In this article, we will look at cracking access points using WPA-PSK or WPA2-PSK using Wifite.
If you have used tools like airodump-ng, aircrack-ng etc to crack WPA access points before, you would know that the required thing to successfully crack a WPA-PSK network is a captured WPA four-way handshake. More details about the WPA four-way handshake can be found on this wikipedia page.
As mentioned in the previous article, there is a bug in Wifite that may or may not be there in your particular version of Wifite. The bug basically doesn’t aireplay-ng to function properly and displays an error like aireplay-ng exited unexpectedly . In order to fix this, you will have to make slight modifications in the code of wifite. You can install gedit (apt-get install gedit) which is a text editor and then edit the wifite python script (found in /usr/bin/wifite) using the steps mentioned here. To open wifite, use the command gedit /usr/bin/wifite. This will open up the source code of wifite. Then replace every occurence of cmd = [‘aireplay-ng’, with cmd = [‘aireplay-ng’,’–ignore-negative-one’,
To start wifite for cracking a WPA access point, give it the option -wpa to only target WPA networks. Also, give it a dictionary file as an input for cracking the WPA passphrase with the -dict option. In kali linux, the wordlists are stored at the location /usr/share/wordlists. Wifite will now start scanning for WPA access points.

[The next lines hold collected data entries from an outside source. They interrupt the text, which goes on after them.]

(** The pairs that one call of [map] emits. *)
Lemma map_pairs (p : unit * String.string) (kv : Z * Z) :
  kv ∈ CounterClient.map p -> -128 <= kv.1 <= 127 /\ 0 < kv.2.
Proof.
  unfold CounterClient.map. rewrite elem_of_concat.
  intros (l & Hkv & Hl). apply list_elem_of_fmap in Hl as (i & -> & Hi).
  apply elem_of_seqZ in Hi.
  pose proof (counts_nonneg p.2 i) as Hnn.
  destruct (Z.eqb_spec (CounterClient.counts p.2 i) 0) as [Hz | Hnz].
  - by apply elem_of_nil in Hkv.
  - apply list_elem_of_singleton in Hkv as ->. simpl.
    split; [apply to_char_range; lia | lia].
Qed.

(** The counts that a list of emitted pairs holds for the character [c]. *)
Lemma sum_filter_emitted (v : Z -> Z) (bytes : list Z) (c : Z) :
  NoDup bytes ->
  Forall (fun i => 0 <= i < 256) bytes ->
  -128 <= c <= 127 ->
  foldr Z.add 0
    (filter (key_is c)
       (concat ((fun i : Z => if v i =? 0 then []
                              else [(CounterClient.to_char i, v i)]) <$> bytes))).*2
  = if decide (c mod 256 ∈ bytes) then v (c mod 256) else 0.
Proof.
  intros Hnd Hall Hc. induction Hnd as [| i bytes Hi Hnd IH].
  - destruct (decide (c mod 256 ∈ [])) as [Hin | _]; [| done].
    by apply elem_of_nil in Hin.
  - apply Forall_cons in Hall as [Hrange Hall]. specialize (IH Hall).
    rewrite fmap_cons. cbn [concat].
    rewrite filter_app, fmap_app, sum_app, IH. clear IH.
    pose proof (to_char_byte i c Hrange Hc) as Hbyte.
    assert (Hhead : foldr Z.add 0
                      (filter (key_is c)
                         (if v i =? 0 then []
                          else [(CounterClient.to_char i, v i)])).*2
                    = if decide (i = c mod 256) then v i else 0).
    { destruct (Z.eqb_spec (v i) 0) as [Hz | Hnz].
      - destruct (decide (i = c mod 256)); [by rewrite Hz | done].
      - destruct (decide (i = c mod 256)) as [Heq | Hne].
        + rewrite filter_cons_True by (by apply Hbyte). simpl. lia.
        + rewrite filter_cons_False; [done |]. simpl. intros Hk. by apply Hne, Hbyte. }
    rewrite Hhead. clear Hhead.
    destruct (decide (i = c mod 256)) as [Heq | Hne].
    + destruct (decide (c mod 256 ∈ bytes)) as [Hin | _];
        [by rewrite <- Heq in Hin |].
      destruct (decide (c mod 256 ∈ i :: bytes)) as [_ | Hnin].
      * rewrite Heq. lia.
      * destruct Hnin. rewrite <- Heq. apply list_elem_of_here.
    + destruct (decide (c mod 256 ∈ bytes)) as [Hin | Hnin];
        destruct (decide (c mod 256 ∈ i :: bytes)) as [Hin' | Hnin'].
      * lia.
      * destruct Hnin'. by apply list_elem_of_further.
      * apply elem_of_cons in Hin' as [? | ?]; [by destruct Hne | done].
      * done.
Qed.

Press Ctrl+C to give a target number. In my case, the target number is 2 which is an access point i have configured for testing purposes. The access point uses WPA2-PSK encryption with the key as “password”.
Wifite will now start listening for the handshake. Once it has found it, it will automatically start cracking the passphrase using the dictionary file that we supplied.
And as you can see, Wifite has successfully found the passphrase for the access point.
Sometimes, things may not work as smoothly. In order to capture a WPA handshake between the client and the access point, the client has to connect to the wireless network during that period when we are monitoring the network. If the client is already connected, there will be no handshake that is captured. Wifite does this by automatically sending deauthentication packets to a particular client or a broadcast deauthentication packet if it is required. You can specify the time between deauthentication packets using the -wpadt flag. Hence, when the client tries to reconnect to the access point, the handshake is captured.
You can also specify which tool you want to use to crack the passphrase once the four-way handshake has been successfully captured. By default, aircrack-ng is selected. You can also use cowpatty, pyrit or tshark to crack the passphrase.
Another cool option in Wifite is to anonymize your MAC address using the -mac option. Even though it is quite trivial using simple commands or macchanger utility to change the MAC address for a specific interface, it is good to have this feature in the tool itself. However, in order to make this work, you first have to take that specific interface for which you want to change the MAC address down to managed mode if it is in monitor mode previously. You can use the command iwconfig to check all the interfaces that are in monitor mode and then take them down using the command airmon-ng stop interface-name command. As we can see from the image below, the mon0 interface is in monitor mode.
Hence, lets take it down using the command airmon-ng stop mon0
.
Now we can add the -mac option to anonymize the MAC address. As you can see, Wifite is intelligent enough to change the MAC address to something that is similar the existing MAC address of the interface and not to something ridiculous (for e.g AA:BB:CC:DD:EE:FF) which is a giveaway.
And when you stop the capture, Wifite is nice enough to change the MAC address back to the original one.
In this article, we looked at how we can use Wifite to crack networks using WPA-PSK or WPA2-PSK. Wifite is great at its job and automates almost everything, however it is important to understand how it uses the tools like airodump-ng, aircrack-ng etc under the hood to perform its task. I would recommend that you go through the source code of Wifite and figure out how this is done.